Among the entries, find the lines with the string "Hrej" and report them.

■ DATA PROVIDED ■

=== Section Start ===

(* ===== verification/ReactorEvents.v ===== *)
(** * One event of the loop on one connection *)

From S2P Require Import Prelude PriorityQueue KVStore KVStoreInv KVStoreSpec FrameCodec RequestSpec OutputBuffer ServerMetrics MetricsTheorems Poller SubReactor SubReactorInv SubReactorRequests SubReactorHandlers SubReactorTheorems EventLoop.
#[local] Open Scope Z_scope.

(** A rule for [for_each]: the invariant speaks of the elements still to come. *)
Lemma wp_for_each {S A} (I : list A -> S -> Prop) (E : failure -> S -> Prop) (f : A -> M S unit) l s :
  I l s ->
  (forall x l' s, I (x :: l') s -> wp (f x) (fun _ => I l') E s) ->
  wp (for_each l f) (fun _ => I []) E s.
Proof.
  intros HI Hf. revert s HI. induction l as [|x l IH]; intros s HI; [by apply wp_ret|].
  cbn [for_each]. apply wp_bind. eapply wp_mono; [by apply Hf| |done]. cbn. intros [] s'. apply IH.
Qed.

Section reactor.
Context {Q : Type} `{!PriorityQueue ExpirationRecord Q}
  `{!PriorityQueueLaws ExpirationRecord Q ExpirationCompare}.
Context {P : Type} `{!Poller P, !PollerLaws P}.
Context (o : NetworkOptions) (controlFd : Z).
Hypothesis Ho : options_ok o.

(** ** One ready connection *)

Lemma read_effect_same run c answer c' :
  read_effect o run c answer c' -> fd c' = fd c /\ registeredEvents c' = registeredEvents c.
Proof.
  assert (forall c0 resp c1, rejected o c0 resp c1 -> fd c1 = fd c0 /\ registeredEvents c1 = registeredEvents c0)
    as Hrej by (intros c0 resp c1 [(_ & (? & ? & _) & _)|(_ & ->)]; done).
  unfold read_effect. destruct (_ <=? _); [by apply Hrej|]. destruct answer as [available|errno].
  2: { intros ->. by destruct (errno =? EAGAIN). }
  case_bool_decide; [by intros ->|].
  destruct (Decode _) as [[ps|f] rest]; [|by intros ?%Hrej].
  intros (lines & left & resps & _ & _ & [[_ ->]|(_ & (? & ? & _) & _)]); done.
Qed.

(** [c'] is [c] after sending; it is not watched for anything else. *)
Definition sent_from (c c' : Connection) : Prop :=
  fd c' = fd c /\ registeredEvents c' = registeredEvents c /\
  (exists k, pending c' = drop k (pending c)) /\
  (closeAfterWrite c = true -> closed c' = true \/ closeAfterWrite c' = true).

Lemma sent_closed c : sent_from c (closed_conn c).
Proof.
  split_and!; try done; [|by left]. exists (length (pending c)). by rewrite drop_all.
Qed.

Lemma sent_bp k b c : Data b = drop k (pending c) -> sent_from c (bp_conn o (c <| writeBuffer := b |>)).
Proof.
  intros Hb. destruct (bp_conn_same o (c <| writeBuffer := b |>)) as (Hp & _ & _ & _ & Hcw & Hfd & Hre).
  split_and!; [done..| |right; by rewrite Hcw]. exists k. by rewrite Hp, <-Hb.
Qed.

Lemma write_effect_same c answer c' : write_effect o c answer c' -> sent_from c c'.
Proof.
  assert (c = c <| writeBuffer := writeBuffer c |>) as Hc by by destruct c.
  unfold write_effect. case_bool_decide.
  { intros ->. destruct (closeAfterWrite c) eqn:Hcw; [apply sent_closed|].
    rewrite Hc at 2. by apply (sent_bp 0). }
  destruct answer as [room|errno].
  2: { intros ->. destruct (errno =? EAGAIN); [|apply sent_closed].
       split_and!; try done; [by exists 0%nat|by right]. }
  destruct (_ <=? 0); [intros ->; apply sent_closed|].
  intros (b' & _ & Hd & ->). destruct (_ && _); [apply sent_closed|by eapply sent_bp].
Qed.

(** The answers of the socket calls come, and the clock of the commands runs
    between [now] and [hi]. *)
Definition io_ok (now hi : TimePoint) (io : conn_io) : Prop :=
  now <= hi /\ ticks_ok now (io_clock io) 0 /\ (forall j, turn_time (io_clock io j) <= hi) /\
  (exists r, retry_eintr (io_recv io) = Ret r) /\ (exists r, retry_eintr (io_send io) = Ret r).

(** The connection [c] may have become [c'], unchanged for the poller; a reactor
    that does not run only sends. *)
Definition evolved (state : ServerState) (c c' : Connection) : Prop :=
  ConnOK o c' /\ fd c' = fd c /\ registeredEvents c' = registeredEvents c /\
  (state <> Running -> (exists k, pending c' = drop k (pending c)) /\
     (closeAfterWrite c = true -> closed c' = true \/ closeAfterWrite c' = true)).

(** The store after an event at which it was [s]. *)
Definition served (state : ServerState) (n : Z) (hi : TimePoint) (s s' : KVStore Q) : Prop :=
  (exists a, StoreOK n hi a s') /\ (state <> Running -> s' = s).

(** Between the handlers of the event that began at [x]. *)
Definition between (state : ServerState) (n : Z) (hi : TimePoint) (x x' : Ctx Q P) : Prop :=
  served state n hi (x_store x) (x_store x') /\ x_poller x' = x_poller x /\
  evolved state (x_conn x) (x_conn x').

Lemma StoreOK_mono n n' now now' a (s : KVStore Q) :
  n <= n' -> now <= now' -> StoreOK n now a s -> exists a', StoreOK n' now' a' s.
Proof.
  intros Hn Hnow (HI & Hm & Hs). exists a. split; [by eapply (Inv_mono n)|].
  split; [by eapply (means_later now)|done].
Qed.

Lemma evolved_closed state c c' : evolved state c c' -> evolved state c (closed_conn c').
Proof.
  intros (Hok & Hfd & Hre & _). split; [by apply closed_conn_ok|].
  split; [done|]. split; [done|]. intros _. split; [|by left].
  exists (length (pending c)). by rewrite drop_all.
Qed.

Lemma evolved_trans state c1 c2 c3 :
  evolved state c1 c2 -> closed c2 = false -> evolved state c2 c3 -> evolved state c1 c3.
Proof.
  intros (_ & Hfd & Hre & H1) Hopen (Hok & Hfd' & Hre' & H2).
  split; [done|]. split; [by rewrite Hfd', Hfd|]. split; [by rewrite Hre', Hre|].
  intros Hst. destruct (H1 Hst) as [[k1 Hp1] Hc1], (H2 Hst) as [[k2 Hp2] Hc2]. split.
  - exists (k1 + k2)%nat. by rewrite Hp2, Hp1, drop_drop.
  - intros Hcw. destruct (Hc1 Hcw) as [Hcl|]; [congruence|by apply Hc2].
Qed.

Lemma budget_mono n clock : n <= n + event_calls o clock.
Proof. pose proof (store_calls_nonneg clock 0 (Z.to_nat (maxReadBufferBytes o))). unfold event_calls. lia. Qed.

Lemma evolved_refl state c : ConnOK o c -> evolved state c c.
Proof. intros Hok. split_and!; try done. intros _. split; [by exists 0%nat|by right]. Qed.

(** ** The parts of an event *)

Lemma event_read_wp state io n now hi a (x : Ctx Q P) :
  ConnOK o (x_conn x) -> StoreOK n now a (x_store x) -> io_ok now hi io ->
  n + event_calls o (io_clock io) < U64_MOD -> state = Running ->
  wp (HandleClientRead o (io_clock io) (io_recv io))
     (fun _ => between state (n + event_calls o (io_clock io)) hi x) no_fail x.
Proof.
  intros Hc HS (Hhi & Ht & Hup & [r Hr] & _) Hn Hst. destruct (reading (x_conn x)) eqn:Hrd.
  - eapply wp_mono; [by eapply (handle_read_wp o Ho _ _ r n now a)| |done].
    intros _ _ (a' & now' & s' & m' & c' & -> & Hle & HS' & Hnow' & Heff).
    split; [split; [|done]|split; [done|]].
    + eapply StoreOK_mono; [done| |exact HS'].
      destruct Hnow' as [->|[j ->]]; [done|apply Hup].
    + destruct (read_effect_same _ _ _ _ Heff).
      split; [by eapply read_effect_ok|]. by split_and!.
  - unfold wp. rewrite read_inactive by done. split; [split; [|done]|split; [done|]].
    + by eapply StoreOK_mono; [apply budget_mono| |].
    + by apply evolved_refl.
Qed.

Lemma event_write_wp state io n hi now (x x1 : Ctx Q P) :
  between state n hi x x1 -> closed (x_conn x1) = false -> io_ok now hi io ->
  wp (HandleClientWrite o (io_send io)) (fun _ => between state n hi x) no_fail x1.
Proof.
  intros (HS & Hpo & Hev) Hcl (_ & _ & _ & _ & [r Hr]).
  eapply wp_mono; [by eapply (handle_write_wp o _ r _ (proj1 Hev))| |done].
  intros _ _ (m' & c' & -> & Heff). split; [done|]. split; [done|].
  eapply evolved_trans; [exact Hev|done|]. split.
  { eapply write_effect_ok; [done|apply Hev|done|exact Heff]. }
  destruct (write_effect_same _ _ _ Heff) as (? & ? & Hdrop & ?). by split_and!.
Qed.

Definition hangup : M (Ctx Q P) unit :=
  conn_modify (fun c => c <| readPaused := true |> <| closeAfterWrite := true |>);;
  empty ← conn_gets (fun c => Empty (writeBuffer c));
  when empty MarkClosed.

Lemma lingering_ok c :
  ConnOK o c -> closed c = false ->
  ConnOK o (c <| readPaused := true |> <| closeAfterWrite := true |>).
Proof.
  intros [Hb Hp Hr _ _] Hcl. split; try done. intros Ht. exfalso.
  change (closed c = true) in Ht. congruence.
Qed.

Lemma event_hangup_wp state n hi (x x1 : Ctx Q P) :
  between state n hi x x1 -> closed (x_conn x1) = false ->
  wp hangup (fun _ => between state n hi x) no_fail x1.
Proof.
  intros (HS & Hpo & Hev) Hcl. pose proof (lingering_ok _ (proj1 Hev) Hcl) as Hok.
  assert (evolved state (x_conn x)
    ((x_conn x1) <| readPaused := true |> <| closeAfterWrite := true |>)) as Hl.
  { eapply evolved_trans; [exact Hev|done|]. split; [done|]. split_and!; try done.
    intros _. split; [by exists 0%nat|by right]. }
  unfold hangup. apply wp_bind, wp_modify, wp_bind, wp_gets, wp_when; intros _; [|done].
  apply wp_markclosed. split; [done|]. split; [done|]. by apply evolved_closed.
Qed.

(** The state after the event: the connection is closed, or watched for what it
    wants. *)
Definition event_done (state : ServerState) (n : Z) (hi : TimePoint) (x x' : Ctx Q P) : Prop :=
  served state n hi (x_store x) (x_store x') /\ poller_ok (x_poller x') /\
  ConnOK o (x_conn x') /\ fd (x_conn x') = fd (x_conn x) /\
  (state <> Running -> (exists k, pending (x_conn x') = drop k (pending (x_conn x))) /\
     (closed (x_conn x) = true \/ closeAfterWrite (x_conn x) = true ->
        closed (x_conn x') = true \/ closeAfterWrite (x_conn x') = true)) /\
  ((closed (x_conn x') = true /\ registered (x_poller x') = registered (x_poller x)) \/
   (closed (x_conn x') = false /\ interest_current (x_conn x') /\
    registered (x_poller x') =
      <[fd (x_conn x) := registeredEvents (x_conn x')]> (registered (x_poller x)))).

(** What an exception of the poller leaves. *)
Definition event_failed (state : ServerState) (n : Z) (hi : TimePoint) (x : Ctx Q P)
    (f : failure) (x' : Ctx Q P) : Prop :=
  (exists e, f = Throw e) /\ poller_ok (x_poller x') /\
  served state n hi (x_store x) (x_store x').

(** What the poller is told of a connection that is not closed. *)
Definition watched (p : P) (c : Connection) : Prop :=
  closed c = false -> registered p !! fd c = Some (registeredEvents c).

Lemma event_closed state n hi (x x' : Ctx Q P) :
  poller_ok (x_poller x) -> between state n hi x x' -> closed (x_conn x') = true ->
  event_done state n hi x x'.
Proof.
  intros Hok (HS & Hpo & Hc & Hfd & Hre & Hst) Hcl. rewrite <-Hpo in Hok.
  split; [done|]. split; [done|]. split; [done|]. split; [done|]. split; [|left; by rewrite Hpo].
  intros Hnr. split; [by apply Hst|by left].
Qed.

Lemma event_refresh_wp state n hi (x x1 : Ctx Q P) :
  poller_ok (x_poller x) -> watched (x_poller x) (x_conn x) -> closed (x_conn x) = false ->
  between state n hi x x1 -> closed (x_conn x1) = false ->
  wp (RefreshConnectionInterest o) (fun _ => event_done state n hi x) (event_failed state n hi x) x1.
Proof.
  intros Hpok Hw Hopen (HS & Hpo & Hev) Hcl. pose proof Hev as (Hok & Hfd & Hre & Hst).
  eapply wp_mono; [eapply (refresh_wp o Ho); [done|by rewrite Hpo|]| |].
  - intros _. rewrite Hpo, Hfd, Hre. by apply Hw.
  - intros _ x' (m' & p' & c' & -> & Hp' & Hr). rewrite Hpo in Hr.
    assert (closed c' = true -> evolved state (x_conn x) c' ->
      event_done state n hi x (mkCtx (x_store x1) m' p' c')) as Hdone.
    { intros Hcl' (? & ? & ? & Hst'). split; [done|]. split; [done|]. split; [done|]. split; [done|].
      split; [intros Hnr; split; [by apply Hst'|by left]|left]. split; [done|].
      destruct Hr as [(_ & _ & Hr & _)|(Hno & _)]; [done|congruence]. }
    destruct Hr as [(Hcl' & -> & Hr & _)|(Hcl' & Hi & Hok' & [re ->] & Hr)].
    + apply Hdone; [done|]. by apply evolved_closed.
    + destruct (bp_conn_same o (x_conn x1)) as (Hpe & _ & _ & _ & Hcw & Hfd' & _).
      split; [done|]. split; [done|]. split; [done|].
      split; [exact (eq_trans Hfd' Hfd)|]. split; [|right; by rewrite <-Hfd].
      intros Hnr. destruct (Hst Hnr) as [[k Hk] Hcw']. split; [exists k; by rewrite <-Hk, <-Hpe|].
      intros [|Hc0]; [congruence|]. right. destruct (Hcw' Hc0) as [?|Ht]; [congruence|exact (eq_trans Hcw Ht)].
  - intros f x' (He & Hp' & _ & Hs). split; [done|]. split; [done|]. by rewrite Hs.
Qed.

(** A connection closed by an earlier event of the round stays closed. *)
Lemma client_event_closed_wp state events io n hi (x : Ctx Q P) E :
  poller_ok (x_poller x) -> between state n hi x x -> closed (x_conn x) = true ->
  wp (client_event o state events io) (fun _ => event_done state n hi x) E x.
Proof.
  intros Hpo Hrefl Hcl. unfold client_event. destruct (HasIoEvent events IoEvent_Error).
  { apply wp_markclosed, event_closed; [done| |done]. destruct Hrefl as (? & ? & ?).
    split; [done|]. split; [done|]. by apply evolved_closed. }
  apply wp_bind, wp_when; intros _.
  - unfold wp at 1. rewrite read_inactive by (unfold reading; by rewrite Hcl).
    repeat (apply wp_bind, wp_gets; rewrite Hcl; cbn [negb andb]; try apply wp_bind, wp_ret).
    by apply event_closed.
  - repeat (apply wp_bind, wp_gets; rewrite Hcl; cbn [negb andb]; try apply wp_bind, wp_ret).
    by apply event_closed.
Qed.

(** An event on a connection: only an exception of the poller leaves it. *)
Lemma client_event_wp state events io n now hi a (x : Ctx Q P) :
  ConnOK o (x_conn x) -> StoreOK n now a (x_store x) -> io_ok now hi io ->
  n + event_calls o (io_clock io) < U64_MOD -> poller_ok (x_poller x) ->
  watched (x_poller x) (x_conn x) ->
  wp (client_event o state events io)
     (fun _ => event_done state (n + event_calls o (io_clock io)) hi x)
     (event_failed state (n + event_calls o (io_clock io)) hi x) x.
Proof.
  intros Hc HS Hio Hn Hpo Hw. set (n' := n + event_calls o (io_clock io)).
  assert (between state n' hi x x) as Hrefl.
  { split; [split; [|done]|split; [done|by apply evolved_refl]].
    eapply StoreOK_mono; [apply budget_mono|exact (proj1 Hio)|exact HS]. }
  destruct (closed (x_conn x)) eqn:Hopen; [by apply client_event_closed_wp|].
  unfold client_event. destruct (HasIoEvent events IoEvent_Error).
  { apply wp_markclosed, event_closed; [done| |done]. destruct Hrefl as (? & ? & ?).
    split; [done|]. split; [done|]. by apply evolved_closed. }
  apply wp_bind. eapply (wp_mono _ (fun _ => between state n' hi x) _ no_fail); [| |done].
  { apply wp_when; [|done]. intros [Hst%bool_decide_eq_true _]%andb_true_iff.
    by eapply event_read_wp. }
  intros _ x1 H1. apply wp_bind, wp_gets.
  apply wp_bind. eapply (wp_mono _ (fun _ => between state n' hi x) _ no_fail); [| |done].
  { apply wp_when; [|done]. intros [Hcl%negb_true_iff _]%andb_true_iff. by eapply event_write_wp. }
  intros _ x2 H2. apply wp_bind, wp_gets.
  apply wp_bind. eapply (wp_mono _ (fun _ => between state n' hi x) _ no_fail); [| |done].
  { apply wp_when; [|done]. intros [Hcl%negb_true_iff _]%andb_true_iff. by eapply event_hangup_wp. }
  intros _ x3 H3. apply wp_bind, wp_gets, wp_when; intros Hcl.
  - apply negb_true_iff in Hcl. apply event_refresh_wp; try done.
  - apply negb_false_iff in Hcl. by apply event_closed.
Qed.
End reactor.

=== Section End ===

■ ANSWER TO THIS TASK ■
    as Hrej by (intros c0 resp c1 [(_ & (? & ? & _) & _)|(_ & ->)]; done).
  unfold read_effect. destruct (_ <=? _); [by apply Hrej|]. destruct answer as [available|errno].
  destruct (Decode _) as [[ps|f] rest]; [|by intros ?%Hrej].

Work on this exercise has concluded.